= Working data =

=== Begin Enclosure ===

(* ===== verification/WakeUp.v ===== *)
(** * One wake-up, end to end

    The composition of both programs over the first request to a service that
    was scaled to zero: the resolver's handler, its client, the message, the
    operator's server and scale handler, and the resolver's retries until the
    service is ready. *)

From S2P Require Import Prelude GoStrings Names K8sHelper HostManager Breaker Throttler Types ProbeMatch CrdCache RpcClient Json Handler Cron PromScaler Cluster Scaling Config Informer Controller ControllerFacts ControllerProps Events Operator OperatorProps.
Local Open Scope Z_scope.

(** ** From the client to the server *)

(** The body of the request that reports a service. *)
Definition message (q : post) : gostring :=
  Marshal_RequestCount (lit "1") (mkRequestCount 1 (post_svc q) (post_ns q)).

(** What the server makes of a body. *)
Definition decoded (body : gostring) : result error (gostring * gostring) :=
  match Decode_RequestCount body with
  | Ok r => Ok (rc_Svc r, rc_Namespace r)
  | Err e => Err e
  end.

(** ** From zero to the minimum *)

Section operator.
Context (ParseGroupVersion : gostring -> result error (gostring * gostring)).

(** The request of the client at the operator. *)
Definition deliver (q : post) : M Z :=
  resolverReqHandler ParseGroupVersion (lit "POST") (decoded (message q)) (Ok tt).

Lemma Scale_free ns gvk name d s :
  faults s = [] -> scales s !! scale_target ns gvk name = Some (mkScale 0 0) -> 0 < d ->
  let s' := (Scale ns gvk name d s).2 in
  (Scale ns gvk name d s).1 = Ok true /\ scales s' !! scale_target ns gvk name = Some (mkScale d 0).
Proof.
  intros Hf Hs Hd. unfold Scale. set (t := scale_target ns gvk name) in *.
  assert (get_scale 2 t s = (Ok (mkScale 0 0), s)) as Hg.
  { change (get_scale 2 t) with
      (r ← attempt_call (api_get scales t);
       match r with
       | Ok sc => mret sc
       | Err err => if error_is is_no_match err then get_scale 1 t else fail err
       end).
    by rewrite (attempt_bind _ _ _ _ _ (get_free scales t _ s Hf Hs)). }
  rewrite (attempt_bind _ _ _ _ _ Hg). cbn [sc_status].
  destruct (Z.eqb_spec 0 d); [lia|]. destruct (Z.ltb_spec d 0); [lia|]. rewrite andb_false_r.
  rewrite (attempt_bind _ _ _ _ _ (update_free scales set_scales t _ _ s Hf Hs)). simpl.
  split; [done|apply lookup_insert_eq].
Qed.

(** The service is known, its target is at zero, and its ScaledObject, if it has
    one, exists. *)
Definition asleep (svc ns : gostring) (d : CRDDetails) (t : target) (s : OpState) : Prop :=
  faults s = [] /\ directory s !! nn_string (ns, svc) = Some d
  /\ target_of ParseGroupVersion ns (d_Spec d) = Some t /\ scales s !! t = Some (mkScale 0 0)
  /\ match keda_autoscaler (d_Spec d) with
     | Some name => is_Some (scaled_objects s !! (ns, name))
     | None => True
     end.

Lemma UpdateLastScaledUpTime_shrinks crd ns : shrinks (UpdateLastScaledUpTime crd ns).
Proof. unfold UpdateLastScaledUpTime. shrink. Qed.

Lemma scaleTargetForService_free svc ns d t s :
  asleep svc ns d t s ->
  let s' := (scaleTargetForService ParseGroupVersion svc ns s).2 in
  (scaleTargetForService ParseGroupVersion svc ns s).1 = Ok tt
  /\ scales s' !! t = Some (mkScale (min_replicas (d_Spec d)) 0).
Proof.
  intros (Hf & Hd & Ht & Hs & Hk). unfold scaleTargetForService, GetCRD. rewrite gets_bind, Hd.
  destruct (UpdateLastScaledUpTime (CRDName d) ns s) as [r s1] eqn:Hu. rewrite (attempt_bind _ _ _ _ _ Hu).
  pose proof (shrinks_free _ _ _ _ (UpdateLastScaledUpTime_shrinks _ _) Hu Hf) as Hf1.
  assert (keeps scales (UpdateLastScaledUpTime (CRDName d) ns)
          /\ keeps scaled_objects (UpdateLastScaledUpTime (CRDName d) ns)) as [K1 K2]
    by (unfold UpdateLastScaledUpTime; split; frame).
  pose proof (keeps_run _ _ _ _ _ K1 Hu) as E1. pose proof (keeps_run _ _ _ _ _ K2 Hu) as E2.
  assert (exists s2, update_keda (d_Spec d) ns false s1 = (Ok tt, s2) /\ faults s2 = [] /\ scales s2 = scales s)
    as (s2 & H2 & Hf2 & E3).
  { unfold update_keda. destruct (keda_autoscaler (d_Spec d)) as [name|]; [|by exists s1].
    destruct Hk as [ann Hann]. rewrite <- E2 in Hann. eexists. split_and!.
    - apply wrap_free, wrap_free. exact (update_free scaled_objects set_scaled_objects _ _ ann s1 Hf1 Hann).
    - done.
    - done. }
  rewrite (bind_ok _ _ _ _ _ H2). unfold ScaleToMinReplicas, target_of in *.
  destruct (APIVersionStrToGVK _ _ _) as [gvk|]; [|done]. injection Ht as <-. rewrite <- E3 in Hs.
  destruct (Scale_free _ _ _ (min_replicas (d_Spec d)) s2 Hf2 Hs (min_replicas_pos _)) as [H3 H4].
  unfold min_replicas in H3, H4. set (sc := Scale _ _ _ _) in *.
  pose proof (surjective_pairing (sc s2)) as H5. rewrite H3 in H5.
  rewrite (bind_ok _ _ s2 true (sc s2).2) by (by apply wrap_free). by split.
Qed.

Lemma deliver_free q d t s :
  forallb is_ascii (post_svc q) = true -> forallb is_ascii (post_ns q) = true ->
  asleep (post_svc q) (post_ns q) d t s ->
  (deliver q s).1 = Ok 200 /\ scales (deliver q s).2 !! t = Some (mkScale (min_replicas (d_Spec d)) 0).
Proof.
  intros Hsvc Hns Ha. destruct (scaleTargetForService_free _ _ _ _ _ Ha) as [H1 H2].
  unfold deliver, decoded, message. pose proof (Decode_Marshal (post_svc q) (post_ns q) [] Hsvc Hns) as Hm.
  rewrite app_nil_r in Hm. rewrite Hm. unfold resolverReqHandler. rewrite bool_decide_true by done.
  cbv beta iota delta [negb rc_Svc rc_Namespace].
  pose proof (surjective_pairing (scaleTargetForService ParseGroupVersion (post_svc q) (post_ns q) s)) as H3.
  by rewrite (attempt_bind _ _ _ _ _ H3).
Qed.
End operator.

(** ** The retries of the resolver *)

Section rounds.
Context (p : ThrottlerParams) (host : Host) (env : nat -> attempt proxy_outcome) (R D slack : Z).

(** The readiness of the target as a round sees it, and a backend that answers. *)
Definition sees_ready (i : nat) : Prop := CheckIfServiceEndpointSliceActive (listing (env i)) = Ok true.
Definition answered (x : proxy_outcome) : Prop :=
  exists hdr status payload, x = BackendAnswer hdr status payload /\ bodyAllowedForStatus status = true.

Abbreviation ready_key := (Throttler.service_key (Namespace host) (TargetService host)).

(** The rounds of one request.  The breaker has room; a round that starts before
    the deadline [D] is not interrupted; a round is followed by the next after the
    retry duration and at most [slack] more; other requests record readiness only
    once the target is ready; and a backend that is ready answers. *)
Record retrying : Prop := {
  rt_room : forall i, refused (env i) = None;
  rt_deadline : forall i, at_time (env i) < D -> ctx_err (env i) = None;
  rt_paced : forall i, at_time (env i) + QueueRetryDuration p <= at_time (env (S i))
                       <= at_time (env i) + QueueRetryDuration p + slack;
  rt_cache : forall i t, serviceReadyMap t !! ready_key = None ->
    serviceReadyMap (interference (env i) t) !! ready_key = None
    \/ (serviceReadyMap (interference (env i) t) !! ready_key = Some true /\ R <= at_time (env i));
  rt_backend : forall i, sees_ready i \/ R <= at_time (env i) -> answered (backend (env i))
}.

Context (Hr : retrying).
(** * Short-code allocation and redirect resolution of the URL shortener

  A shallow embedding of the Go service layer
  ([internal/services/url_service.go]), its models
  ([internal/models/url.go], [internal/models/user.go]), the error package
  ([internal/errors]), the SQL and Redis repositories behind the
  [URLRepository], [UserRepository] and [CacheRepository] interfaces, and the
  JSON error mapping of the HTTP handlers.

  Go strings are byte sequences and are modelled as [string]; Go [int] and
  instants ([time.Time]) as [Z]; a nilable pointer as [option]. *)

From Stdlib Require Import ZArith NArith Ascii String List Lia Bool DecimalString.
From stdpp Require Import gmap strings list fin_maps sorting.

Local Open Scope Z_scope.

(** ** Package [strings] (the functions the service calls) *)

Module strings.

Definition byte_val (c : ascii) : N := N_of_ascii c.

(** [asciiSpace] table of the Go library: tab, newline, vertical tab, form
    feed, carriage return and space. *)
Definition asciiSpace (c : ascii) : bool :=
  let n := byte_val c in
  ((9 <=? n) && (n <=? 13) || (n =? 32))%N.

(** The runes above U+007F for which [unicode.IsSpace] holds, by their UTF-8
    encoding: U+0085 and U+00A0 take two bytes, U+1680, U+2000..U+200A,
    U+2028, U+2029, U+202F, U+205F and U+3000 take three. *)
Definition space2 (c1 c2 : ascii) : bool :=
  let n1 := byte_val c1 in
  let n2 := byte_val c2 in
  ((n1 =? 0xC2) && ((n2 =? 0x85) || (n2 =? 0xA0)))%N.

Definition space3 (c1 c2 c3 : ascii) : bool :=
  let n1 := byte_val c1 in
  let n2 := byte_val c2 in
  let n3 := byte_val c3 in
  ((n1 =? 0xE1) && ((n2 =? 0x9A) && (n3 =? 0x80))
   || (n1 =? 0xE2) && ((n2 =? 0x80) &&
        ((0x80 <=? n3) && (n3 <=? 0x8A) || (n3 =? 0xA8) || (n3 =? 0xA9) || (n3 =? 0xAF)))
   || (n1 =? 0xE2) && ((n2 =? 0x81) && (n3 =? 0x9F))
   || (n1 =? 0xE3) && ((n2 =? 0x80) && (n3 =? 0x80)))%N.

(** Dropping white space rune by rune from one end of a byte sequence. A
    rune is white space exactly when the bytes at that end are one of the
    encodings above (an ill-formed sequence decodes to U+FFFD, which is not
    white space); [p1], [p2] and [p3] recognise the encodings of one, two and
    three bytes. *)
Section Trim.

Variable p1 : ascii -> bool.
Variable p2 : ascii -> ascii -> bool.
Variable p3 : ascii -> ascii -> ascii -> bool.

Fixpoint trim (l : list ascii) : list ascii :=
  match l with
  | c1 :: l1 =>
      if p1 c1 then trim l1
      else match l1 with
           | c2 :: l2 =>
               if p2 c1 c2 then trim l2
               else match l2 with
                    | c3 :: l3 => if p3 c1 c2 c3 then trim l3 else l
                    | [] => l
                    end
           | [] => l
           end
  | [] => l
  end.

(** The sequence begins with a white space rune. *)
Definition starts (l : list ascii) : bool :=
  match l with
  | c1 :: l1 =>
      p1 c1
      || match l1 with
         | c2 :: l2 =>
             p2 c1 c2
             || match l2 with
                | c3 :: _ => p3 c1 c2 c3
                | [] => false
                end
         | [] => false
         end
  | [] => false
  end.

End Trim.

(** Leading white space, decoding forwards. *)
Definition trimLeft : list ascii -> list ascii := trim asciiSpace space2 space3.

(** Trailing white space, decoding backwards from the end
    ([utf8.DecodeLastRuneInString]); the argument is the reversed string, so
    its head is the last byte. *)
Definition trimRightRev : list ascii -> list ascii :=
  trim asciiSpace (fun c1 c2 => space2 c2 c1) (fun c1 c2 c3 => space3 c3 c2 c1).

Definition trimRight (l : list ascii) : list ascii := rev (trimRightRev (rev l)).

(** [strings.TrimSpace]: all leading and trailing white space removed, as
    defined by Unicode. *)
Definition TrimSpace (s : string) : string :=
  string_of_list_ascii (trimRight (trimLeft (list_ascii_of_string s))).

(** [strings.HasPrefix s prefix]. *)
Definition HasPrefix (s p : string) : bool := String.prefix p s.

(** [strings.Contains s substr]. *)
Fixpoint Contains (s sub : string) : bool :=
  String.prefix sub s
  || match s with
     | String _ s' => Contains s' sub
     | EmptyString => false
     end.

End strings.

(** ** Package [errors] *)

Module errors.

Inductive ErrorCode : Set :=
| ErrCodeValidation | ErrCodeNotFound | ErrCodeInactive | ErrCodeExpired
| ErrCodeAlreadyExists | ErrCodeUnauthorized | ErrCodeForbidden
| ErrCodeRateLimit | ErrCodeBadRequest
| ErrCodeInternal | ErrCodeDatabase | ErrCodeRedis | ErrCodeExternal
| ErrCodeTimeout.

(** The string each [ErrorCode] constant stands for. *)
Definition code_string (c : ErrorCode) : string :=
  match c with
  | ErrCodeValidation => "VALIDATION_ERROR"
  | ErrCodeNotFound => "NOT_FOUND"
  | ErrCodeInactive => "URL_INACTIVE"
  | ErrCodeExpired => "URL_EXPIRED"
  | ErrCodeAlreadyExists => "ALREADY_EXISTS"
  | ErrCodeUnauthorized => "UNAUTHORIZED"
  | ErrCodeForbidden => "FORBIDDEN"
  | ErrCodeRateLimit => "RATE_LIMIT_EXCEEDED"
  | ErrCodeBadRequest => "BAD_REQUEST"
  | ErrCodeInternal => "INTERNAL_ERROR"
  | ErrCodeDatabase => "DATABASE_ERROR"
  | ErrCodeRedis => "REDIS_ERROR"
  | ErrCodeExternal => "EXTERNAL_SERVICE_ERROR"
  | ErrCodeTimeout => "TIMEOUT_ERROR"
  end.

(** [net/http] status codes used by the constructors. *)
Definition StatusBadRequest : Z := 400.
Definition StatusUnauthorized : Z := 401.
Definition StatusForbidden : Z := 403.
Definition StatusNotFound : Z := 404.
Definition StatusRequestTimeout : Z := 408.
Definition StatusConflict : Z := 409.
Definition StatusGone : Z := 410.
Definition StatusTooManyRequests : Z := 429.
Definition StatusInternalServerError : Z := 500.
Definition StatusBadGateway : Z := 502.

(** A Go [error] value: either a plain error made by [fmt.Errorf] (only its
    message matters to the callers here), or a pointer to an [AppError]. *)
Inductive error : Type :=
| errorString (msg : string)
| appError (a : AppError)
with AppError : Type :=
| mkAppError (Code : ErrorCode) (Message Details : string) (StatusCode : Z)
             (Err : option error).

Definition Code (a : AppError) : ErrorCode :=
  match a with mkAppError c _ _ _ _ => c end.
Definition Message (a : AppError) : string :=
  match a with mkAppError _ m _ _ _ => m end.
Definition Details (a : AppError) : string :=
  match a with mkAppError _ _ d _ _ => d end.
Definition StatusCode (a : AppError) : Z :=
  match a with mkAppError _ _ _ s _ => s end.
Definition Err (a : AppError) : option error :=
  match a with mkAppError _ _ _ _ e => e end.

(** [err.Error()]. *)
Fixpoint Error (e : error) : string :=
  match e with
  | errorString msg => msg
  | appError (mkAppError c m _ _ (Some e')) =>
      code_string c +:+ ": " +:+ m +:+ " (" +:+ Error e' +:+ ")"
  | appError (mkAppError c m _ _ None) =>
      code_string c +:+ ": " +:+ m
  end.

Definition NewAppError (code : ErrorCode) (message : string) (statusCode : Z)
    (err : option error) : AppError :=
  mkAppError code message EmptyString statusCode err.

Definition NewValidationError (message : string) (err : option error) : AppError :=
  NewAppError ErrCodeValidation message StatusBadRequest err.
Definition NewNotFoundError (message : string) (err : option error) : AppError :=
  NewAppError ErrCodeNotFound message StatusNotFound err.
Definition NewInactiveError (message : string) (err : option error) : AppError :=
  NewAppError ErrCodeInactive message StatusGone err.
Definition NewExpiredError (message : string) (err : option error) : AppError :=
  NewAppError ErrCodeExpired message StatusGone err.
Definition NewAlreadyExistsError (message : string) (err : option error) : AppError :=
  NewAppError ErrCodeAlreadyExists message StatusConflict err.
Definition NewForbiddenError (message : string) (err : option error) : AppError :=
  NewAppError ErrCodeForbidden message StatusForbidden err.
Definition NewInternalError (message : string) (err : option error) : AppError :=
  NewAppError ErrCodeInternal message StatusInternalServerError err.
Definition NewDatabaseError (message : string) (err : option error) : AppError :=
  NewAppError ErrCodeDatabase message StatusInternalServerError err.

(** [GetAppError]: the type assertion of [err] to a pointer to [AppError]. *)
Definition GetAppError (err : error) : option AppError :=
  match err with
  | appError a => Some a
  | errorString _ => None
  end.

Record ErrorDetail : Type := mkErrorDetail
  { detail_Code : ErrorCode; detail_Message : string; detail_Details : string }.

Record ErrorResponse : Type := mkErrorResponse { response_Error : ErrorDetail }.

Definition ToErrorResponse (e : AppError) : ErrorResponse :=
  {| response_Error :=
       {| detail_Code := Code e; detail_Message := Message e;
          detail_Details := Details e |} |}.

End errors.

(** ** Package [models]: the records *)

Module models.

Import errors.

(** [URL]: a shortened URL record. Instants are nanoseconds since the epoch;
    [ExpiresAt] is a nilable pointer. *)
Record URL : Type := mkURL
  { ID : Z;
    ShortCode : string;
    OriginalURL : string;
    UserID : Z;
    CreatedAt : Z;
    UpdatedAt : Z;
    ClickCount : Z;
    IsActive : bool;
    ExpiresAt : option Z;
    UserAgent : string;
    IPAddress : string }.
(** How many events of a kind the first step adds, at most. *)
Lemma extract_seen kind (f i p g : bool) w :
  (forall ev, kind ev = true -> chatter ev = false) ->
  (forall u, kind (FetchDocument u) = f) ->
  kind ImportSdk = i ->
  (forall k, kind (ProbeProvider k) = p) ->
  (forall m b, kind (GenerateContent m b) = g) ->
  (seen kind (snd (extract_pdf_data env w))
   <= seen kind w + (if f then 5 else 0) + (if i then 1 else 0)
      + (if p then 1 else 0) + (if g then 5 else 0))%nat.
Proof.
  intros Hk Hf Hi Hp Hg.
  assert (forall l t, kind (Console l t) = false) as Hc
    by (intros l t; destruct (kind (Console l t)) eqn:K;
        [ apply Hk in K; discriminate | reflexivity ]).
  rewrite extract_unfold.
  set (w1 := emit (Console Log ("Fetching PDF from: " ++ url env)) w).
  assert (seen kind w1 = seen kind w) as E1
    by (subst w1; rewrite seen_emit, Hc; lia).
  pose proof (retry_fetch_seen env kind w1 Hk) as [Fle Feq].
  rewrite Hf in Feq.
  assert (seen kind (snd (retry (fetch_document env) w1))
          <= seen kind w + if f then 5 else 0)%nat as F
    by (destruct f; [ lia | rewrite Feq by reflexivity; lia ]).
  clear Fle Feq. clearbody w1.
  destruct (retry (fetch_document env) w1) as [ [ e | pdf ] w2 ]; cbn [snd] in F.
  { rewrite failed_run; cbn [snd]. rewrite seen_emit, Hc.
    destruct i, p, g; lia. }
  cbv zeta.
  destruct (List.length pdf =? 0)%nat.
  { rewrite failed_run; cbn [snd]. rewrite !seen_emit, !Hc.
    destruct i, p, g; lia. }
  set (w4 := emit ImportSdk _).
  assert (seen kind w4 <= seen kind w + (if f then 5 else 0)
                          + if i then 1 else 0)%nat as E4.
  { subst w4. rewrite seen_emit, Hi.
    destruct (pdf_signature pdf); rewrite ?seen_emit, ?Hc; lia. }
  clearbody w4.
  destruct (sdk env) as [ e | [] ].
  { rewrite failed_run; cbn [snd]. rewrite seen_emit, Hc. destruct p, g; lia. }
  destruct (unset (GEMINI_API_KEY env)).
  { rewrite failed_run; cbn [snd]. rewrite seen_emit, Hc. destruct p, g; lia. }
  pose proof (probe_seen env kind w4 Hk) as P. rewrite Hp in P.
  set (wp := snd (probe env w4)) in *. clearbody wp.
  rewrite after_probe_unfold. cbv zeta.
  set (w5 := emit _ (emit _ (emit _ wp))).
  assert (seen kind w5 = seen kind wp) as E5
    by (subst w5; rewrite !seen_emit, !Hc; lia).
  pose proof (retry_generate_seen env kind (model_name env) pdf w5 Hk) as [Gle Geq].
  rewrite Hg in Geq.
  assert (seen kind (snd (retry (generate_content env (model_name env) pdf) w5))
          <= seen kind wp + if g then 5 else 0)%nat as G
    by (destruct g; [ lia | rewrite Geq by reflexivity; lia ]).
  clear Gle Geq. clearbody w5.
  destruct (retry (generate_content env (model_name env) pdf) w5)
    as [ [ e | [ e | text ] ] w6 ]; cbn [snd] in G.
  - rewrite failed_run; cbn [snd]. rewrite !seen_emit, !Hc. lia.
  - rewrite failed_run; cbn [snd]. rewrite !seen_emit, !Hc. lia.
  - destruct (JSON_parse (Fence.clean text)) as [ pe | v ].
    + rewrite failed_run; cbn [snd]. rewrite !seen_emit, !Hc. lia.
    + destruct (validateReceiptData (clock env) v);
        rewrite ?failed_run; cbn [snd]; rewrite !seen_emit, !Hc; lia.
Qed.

=== End Enclosure ===

Reproduce, character for character, only the lines of the preceding data that start at the line with "Definition ToErrorResponse (e" and end at the line with "assert (forall l", both included.

Definition ToErrorResponse (e : AppError) : ErrorResponse :=
  {| response_Error :=
       {| detail_Code := Code e; detail_Message := Message e;
          detail_Details := Details e |} |}.

End errors.

(** ** Package [models]: the records *)

Module models.

Import errors.

(** [URL]: a shortened URL record. Instants are nanoseconds since the epoch;
    [ExpiresAt] is a nilable pointer. *)
Record URL : Type := mkURL
  { ID : Z;
    ShortCode : string;
    OriginalURL : string;
    UserID : Z;
    CreatedAt : Z;
    UpdatedAt : Z;
    ClickCount : Z;
    IsActive : bool;
    ExpiresAt : option Z;
    UserAgent : string;
    IPAddress : string }.
(** How many events of a kind the first step adds, at most. *)
Lemma extract_seen kind (f i p g : bool) w :
  (forall ev, kind ev = true -> chatter ev = false) ->
  (forall u, kind (FetchDocument u) = f) ->
  kind ImportSdk = i ->
  (forall k, kind (ProbeProvider k) = p) ->
  (forall m b, kind (GenerateContent m b) = g) ->
  (seen kind (snd (extract_pdf_data env w))
   <= seen kind w + (if f then 5 else 0) + (if i then 1 else 0)
      + (if p then 1 else 0) + (if g then 5 else 0))%nat.
Proof.
  intros Hk Hf Hi Hp Hg.
  assert (forall l t, kind (Console l t) = false) as Hc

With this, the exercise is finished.